EXERCISE BRIEF. Wherever "eexists" turns up in the entries, copy out the line that holds it.

MATERIAL FOR THIS EXERCISE.
(* ===== verification/Page.v ===== *)
(** * Page: the script as the page it draws

    [main] is [src/main.py] from line 17 to its last line (143), statement by
    statement: the Streamlit calls append an [element] to the page, the
    pandas statements are the tables of [TopN] and [Views], the chart
    expressions are the charts of [Charts].  A [script] is a writer over
    [result]: it carries the elements drawn so far and stops at the first
    exception, as Streamlit does (the elements drawn before the exception
    stay on the page).

    The two select boxes return the option the user chose; the choice is an
    input of [main], given as the index of the option (0 is the state of a
    fresh page). *)

From Stdlib Require Import QArith.
From S2P Require Import Prelude PyStr Frame AgeGroup TopN Views Dashboard Charts.

#[local] Open Scope string_scope.
#[local] Open Scope list_scope.
#[local] Open Scope Z_scope.

(** * Definitions *)

(** What a Streamlit call puts on the page. *)
Inductive element : Type :=
  | Title (body : string)
  | Markdown (body : string)
  | Header (body : string)
  | Columns (spec : nat)
  | Selectbox (column : nat) (label : string) (options : list string) (value : string)
  | AltairChart (altair_chart : chart) (use_container_width : bool).

(** The elements drawn, and the value or the exception that ended the
    script. *)
Definition script (A : Type) : Type := list element * result A.

#[global] Instance script_ret : MRet script := λ A a, ([], Ok a).

#[global] Instance script_bind : MBind script := λ A B f m,
  match m.2 with
  | Ok a => (m.1 ++ (f a).1, (f a).2)
  | Raise e => (m.1, Raise e)
  end.

(** A Streamlit call that draws one element. *)
Definition draw (e : element) : script unit := ([e], Ok tt).

(** A statement that draws nothing. *)
Definition lift {A} (r : result A) : script A := ([], r).

(** [column.selectbox(label, options)]: draws the box in its column and
    returns the chosen option; a choice that is not offered falls back to
    the first option. *)
Definition chosen (options : list string) (choice : nat) : string :=
  default (default "" (head options)) (options !! choice).

Definition selectbox (column : nat) (label : string) (options : list string)
    (choice : nat) : script string :=
  let value := chosen options choice in
  ([Selectbox column label options value], Ok value).

Section script.
Context `{Sorter}.

(** Lines 24-63, "Most frequent cancers": the header, the two select boxes
    in their columns, and the pie of the selected rows. *)
Definition most_frequent_cancers (df_all df_latest : list row)
    (gender_choice age_choice : nat) : script unit :=
  draw (Header "Top 10 cancer types by gender and age in 2020");;
  draw (Columns 2);;
  gender ← selectbox 0 "Gender" gender_options gender_choice;
  options ← lift (age_options df_all);
  age ← selectbox 1 "Age Group" options age_choice;
  let df_latest_gender_age := latest_gender_age df_latest gender age in
  let df_chart := df_chart df_latest_gender_age in
  let chart := pie_chart (frame_of_chart df_chart) in
  draw (AltairChart chart true).

(** Lines 65-74, "Data by year": the chart is built before the header is
    drawn. *)
Definition data_by_year (df_all : list row) : script unit :=
  let df_year := df_year df_all in
  let chart := year_chart (frame_of_year df_year) in
  draw (Header "Detected cancer cases by year");;
  draw (AltairChart chart true).

(** Lines 77-100, "Data by year and gender": the line chart is drawn from
    the table as it is at line 88; lines 91-92 then add the columns Total
    and Percentage, and the normalised area chart is drawn from the table
    with them. *)
Definition data_by_year_and_gender (df_all : list row) : script unit :=
  let df_year_gender := year_gender_counts df_all in
  let chart := year_gender_chart (frame_of_year_gender_counts df_year_gender) in
  draw (Header "Detected cancer cases by year and gender");;
  draw (AltairChart chart true);;
  let df_year_gender := Views.df_year_gender df_all in
  let chart := year_gender_share_chart (frame_of_year_gender df_year_gender) in
  draw (AltairChart chart true).

(** Lines 102-112, "Data by gender". *)
Definition data_by_gender (df_latest : list row) : script unit :=
  let df_gender := df_gender df_latest in
  draw (Header "Detected cancer cases by gender in 2020");;
  let chart := gender_chart (frame_of_gender df_gender) in
  draw (AltairChart chart true).

(** Lines 114-127, "Data by age". *)
Definition data_by_age (df_latest : list row) : script unit :=
  df_age ← lift (df_age df_latest);
  draw (Header "Detected cancer cases by age group in 2020");;
  let chart := age_chart (frame_of_age df_age) in
  draw (AltairChart chart true).

(** Lines 129-143, "Data by type". *)
Definition data_by_type (df_latest : list row) : script unit :=
  let df_type := df_type df_latest in
  draw (Header "Detected cancer cases by type in 2020");;
  let chart := type_chart (frame_of_type df_type) in
  draw (AltairChart chart true).

(** Lines 17-143: the title, the data preparation and the six sections. *)
Definition main (df_all : list row) (gender_choice age_choice : nat) : script unit :=
  draw (Title "Cancer in Belgium");;
  draw (Markdown "Data source: [Kankerregister](https://kankerregister.org/)");;
  df_latest ← lift (df_latest df_all);
  most_frequent_cancers df_all df_latest gender_choice age_choice;;
  data_by_year df_all;;
  data_by_year_and_gender df_all;;
  data_by_gender df_latest;;
  data_by_age df_latest;;
  data_by_type df_latest.

End script.

(** The charts of a page, in the order they were drawn. *)
Definition page_charts (page : list element) : list chart :=
  omap (λ e, match e with AltairChart c _ => Some c | _ => None end) page.

(** * Lemmas *)

(** ** The sections *)

Section sections.
Context `{Sorter}.
Implicit Types (df_all df_latest : list row) (page : list element).

Lemma most_frequent_cancers_Ok df_all df_latest gender_choice age_choice options :
  age_options df_all = Ok options →
  most_frequent_cancers df_all df_latest gender_choice age_choice
  = (let gender := chosen gender_options gender_choice in
     let age := chosen options age_choice in
     [Header "Top 10 cancer types by gender and age in 2020"; Columns 2;
      Selectbox 0 "Gender" gender_options gender;
      Selectbox 1 "Age Group" options age;
      AltairChart
        (pie_chart (frame_of_chart (df_chart (latest_gender_age df_latest gender age))))
        true],
     Ok tt).
Proof. unfold most_frequent_cancers. by intros ->. Qed.

Lemma most_frequent_cancers_Raise df_all df_latest gender_choice age_choice e :
  age_options df_all = Raise e →
  most_frequent_cancers df_all df_latest gender_choice age_choice
  = ([Header "Top 10 cancer types by gender and age in 2020"; Columns 2;
      Selectbox 0 "Gender" gender_options (chosen gender_options gender_choice)],
     Raise e).
Proof. unfold most_frequent_cancers. by intros ->. Qed.

Lemma data_by_age_Ok df_latest ages :
  df_age df_latest = Ok ages →
  data_by_age df_latest
  = ([Header "Detected cancer cases by age group in 2020";
      AltairChart (age_chart (frame_of_age ages)) true],
     Ok tt).
Proof. unfold data_by_age. by intros ->. Qed.

End sections.

(** ** The whole script *)

#[local] Arguments most_frequent_cancers : simpl never.
#[local] Arguments data_by_age : simpl never.

Section main_lemmas.
Context `{Sorter}.
Implicit Types (df_all : list row) (page : list element).

(** The page and the outcome of [main], by the results of its three
    fallible statements. *)
Lemma main_Ok df_all gender_choice age_choice latest options ages :
  df_latest df_all = Ok latest → age_options df_all = Ok options →
  df_age latest = Ok ages →
  main df_all gender_choice age_choice
  = ([Title "Cancer in Belgium";
      Markdown "Data source: [Kankerregister](https://kankerregister.org/)"]
     ++ (most_frequent_cancers df_all latest gender_choice age_choice).1
     ++ (data_by_year df_all).1 ++ (data_by_year_and_gender df_all).1
     ++ (data_by_gender latest).1 ++ (data_by_age latest).1
     ++ (data_by_type latest).1,
     Ok tt).
Proof.
  intros Hl Ho Ha. unfold main. rewrite Hl. cbn.
  by rewrite (most_frequent_cancers_Ok _ _ _ _ _ Ho), (data_by_age_Ok _ _ Ha).
Qed.

(** The two ways [main] fails: at line 22 and at line 31. *)
Lemma main_Raise_latest df_all gender_choice age_choice e :
  df_latest df_all = Raise e →
  main df_all gender_choice age_choice
  = ([Title "Cancer in Belgium";
      Markdown "Data source: [Kankerregister](https://kankerregister.org/)"],
     Raise e).
Proof. intros Hl. unfold main. by rewrite Hl. Qed.

Lemma main_Raise_options df_all gender_choice age_choice latest e :
  df_latest df_all = Ok latest → age_options df_all = Raise e →
  main df_all gender_choice age_choice
  = ([Title "Cancer in Belgium";
      Markdown "Data source: [Kankerregister](https://kankerregister.org/)";
      Header "Top 10 cancer types by gender and age in 2020";
      Columns 2;
      Selectbox 0 "Gender" gender_options (chosen gender_options gender_choice)],
     Raise e).
Proof.
  intros Hl Ho. unfold main. rewrite Hl. cbn.
  by rewrite (most_frequent_cancers_Raise _ _ _ _ _ Ho).
Qed.

End main_lemmas.

(** * Properties *)

Section script_properties.
Context `{Sorter}.
Implicit Types (df_all : list row) (page : list element).

(** C8 (liveness): on a table with a row whose age labels all have a bound,
    the script reaches its last line and the page is complete: title and
    source, the header and the two select boxes with the pie, then five
    more headers and six more charts in the order of the script, each
    chart on the table computed for it. *)
Theorem main_completes df_all gender_choice age_choice :
  df_all ≠ [] → Forall (λ r, is_Ok (extract_lower_bound (Age r))) df_all →
  ∃ latest options ages,
    df_latest df_all = Ok latest ∧ age_options df_all = Ok options
    ∧ df_age latest = Ok ages
    ∧ let gender := chosen gender_options gender_choice in
      let age := chosen options age_choice in
      main df_all gender_choice age_choice
      = ([Title "Cancer in Belgium";
          Markdown "Data source: [Kankerregister](https://kankerregister.org/)";
          Header "Top 10 cancer types by gender and age in 2020";
          Columns 2;
          Selectbox 0 "Gender" gender_options gender;
          Selectbox 1 "Age Group" options age;
          AltairChart
            (pie_chart (frame_of_chart (df_chart (latest_gender_age latest gender age))))
            true;
          Header "Detected cancer cases by year";
          AltairChart (year_chart (frame_of_year (df_year df_all))) true;
          Header "Detected cancer cases by year and gender";
          AltairChart
            (year_gender_chart (frame_of_year_gender_counts (year_gender_counts df_all)))
            true;
          AltairChart
            (year_gender_share_chart (frame_of_year_gender (df_year_gender df_all)))
            true;
          Header "Detected cancer cases by gender in 2020";
          AltairChart (gender_chart (frame_of_gender (df_gender latest))) true;
          Header "Detected cancer cases by age group in 2020";
          AltairChart (age_chart (frame_of_age ages)) true;
          Header "Detected cancer cases by type in 2020";
          AltairChart (type_chart (frame_of_type (df_type latest))) true],
         Ok tt).
Proof.
  intros Hne Hall.
  apply (proj1 (df_latest_Ok_iff df_all)) in Hne as [latest Hl].
  apply agegroups_Ok_iff, age_options_is_Ok in Hall as Ho.
  destruct (df_age_after_options _ _ Hl Ho) as [ages Ha].
  destruct Ho as [options Ho]. exists latest, options, ages.
  split_and!; [done..|]. intros gender age.
  rewrite (main_Ok _ _ _ _ _ _ Hl Ho Ha).
  by rewrite (most_frequent_cancers_Ok _ _ _ _ _ Ho), (data_by_age_Ok _ _ Ha).
Qed.

(** C6 (error): the page of a run that fails.  On an empty table the title
    and the source line are drawn and line 22 raises the [ValueError] of
    [max]; on a table with an age label without a bound the header, the
    columns and the gender box are drawn as well and line 31 raises the
    [ValueError] of [int]: the age box and the charts never appear. *)
Theorem main_raises df_all gender_choice age_choice :
  (df_all = [] →
   main df_all gender_choice age_choice
   = ([Title "Cancer in Belgium";
       Markdown "Data source: [Kankerregister](https://kankerregister.org/)"],
      raise ValueError("max() arg is an empty sequence")))
  ∧ (df_all ≠ [] →
     ¬ Forall (λ r, is_Ok (extract_lower_bound (Age r))) df_all →
     main df_all gender_choice age_choice
     = ([Title "Cancer in Belgium";
         Markdown "Data source: [Kankerregister](https://kankerregister.org/)";
         Header "Top 10 cancer types by gender and age in 2020";
         Columns 2;
         Selectbox 0 "Gender" gender_options (chosen gender_options gender_choice)],
        raise ValueError("invalid literal for int() with base 10"))).
Proof.
  split; [by intros ->|]. intros Hne Hbad.
  apply (proj1 (df_latest_Ok_iff df_all)) in Hne as [latest Hl].
  destruct (age_options df_all) as [options|e] eqn:Ho.
  - destruct Hbad. apply agegroups_Ok_iff, age_options_is_Ok. by eexists.
  - apply age_options_Raise in Ho as He. subst e.
    by apply main_Raise_options with latest.
Qed.

(** C13 (functional): the select boxes change the two boxes and the pie, and
    nothing else.  Two runs on the same table with other choices end or
    fail alike, draw as many elements, and draw the same element at every
    position but those of the gender box, the age box and the pie (4, 5
    and 6 from the top of the page). *)
Theorem main_selectors df_all gender_choice age_choice gender_choice' age_choice' :
  (main df_all gender_choice age_choice).2 = (main df_all gender_choice' age_choice').2
  ∧ length (main df_all gender_choice age_choice).1
    = length (main df_all gender_choice' age_choice').1
  ∧ ∀ i : nat, i ∉ [4; 5; 6]%nat →
      (main df_all gender_choice age_choice).1 !! i
      = (main df_all gender_choice' age_choice').1 !! i.
Proof.
  destruct (df_latest df_all) as [latest|e] eqn:Hl;
    [|by rewrite !(main_Raise_latest _ _ _ _ Hl)].
  destruct (age_options df_all) as [options|e] eqn:Ho.
  - destruct (df_age_after_options _ _ Hl (ex_intro _ _ Ho)) as [ages Ha].
    rewrite !(main_Ok _ _ _ _ _ _ Hl Ho Ha), !(most_frequent_cancers_Ok _ _ _ _ _ Ho).
    split_and!; [done..|]. intros i Hi.
    do 7 (destruct i as [|i]; [by first [done|destruct Hi; compute_done]|]). done.
  - rewrite !(main_Raise_options _ _ _ _ _ Hl Ho).
    split_and!; [done..|]. intros i Hi.
    do 5 (destruct i as [|i]; [by first [done|destruct Hi; compute_done]|]). done.
Qed.

End script_properties.

(** * Runs on the table of the examples *)

Example main_sample :
  (main (H:=merge_sorter) sample_rows 0 1).2 = Ok tt
  ∧ length (main (H:=merge_sorter) sample_rows 0 1).1 = 18%nat
  ∧ mark <$> page_charts (main (H:=merge_sorter) sample_rows 0 1).1
    = [Arc; Area; Line; Area; Arc; Bar; Bar].
Proof. repeat split; vm_compute; reflexivity. Qed.

Lemma main_completes_witness :
  ∃ page, main (H:=merge_sorter) sample_rows 2 1 = (page, Ok tt)
    ∧ length page = 18%nat.
Proof.
  destruct (main_completes (H:=merge_sorter) sample_rows 2 1)
    as (latest & options & ages & _ & _ & _ & Hm).
  - done.
  - repeat constructor; by eexists.
  - cbv zeta in Hm. eexists. split; [exact Hm|done].
Defined.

WRITTEN SOLUTION.
  - destruct Hbad. apply agegroups_Ok_iff, age_options_is_Ok. by eexists.
  - repeat constructor; by eexists.
  - cbv zeta in Hm. eexists. split; [exact Hm|done].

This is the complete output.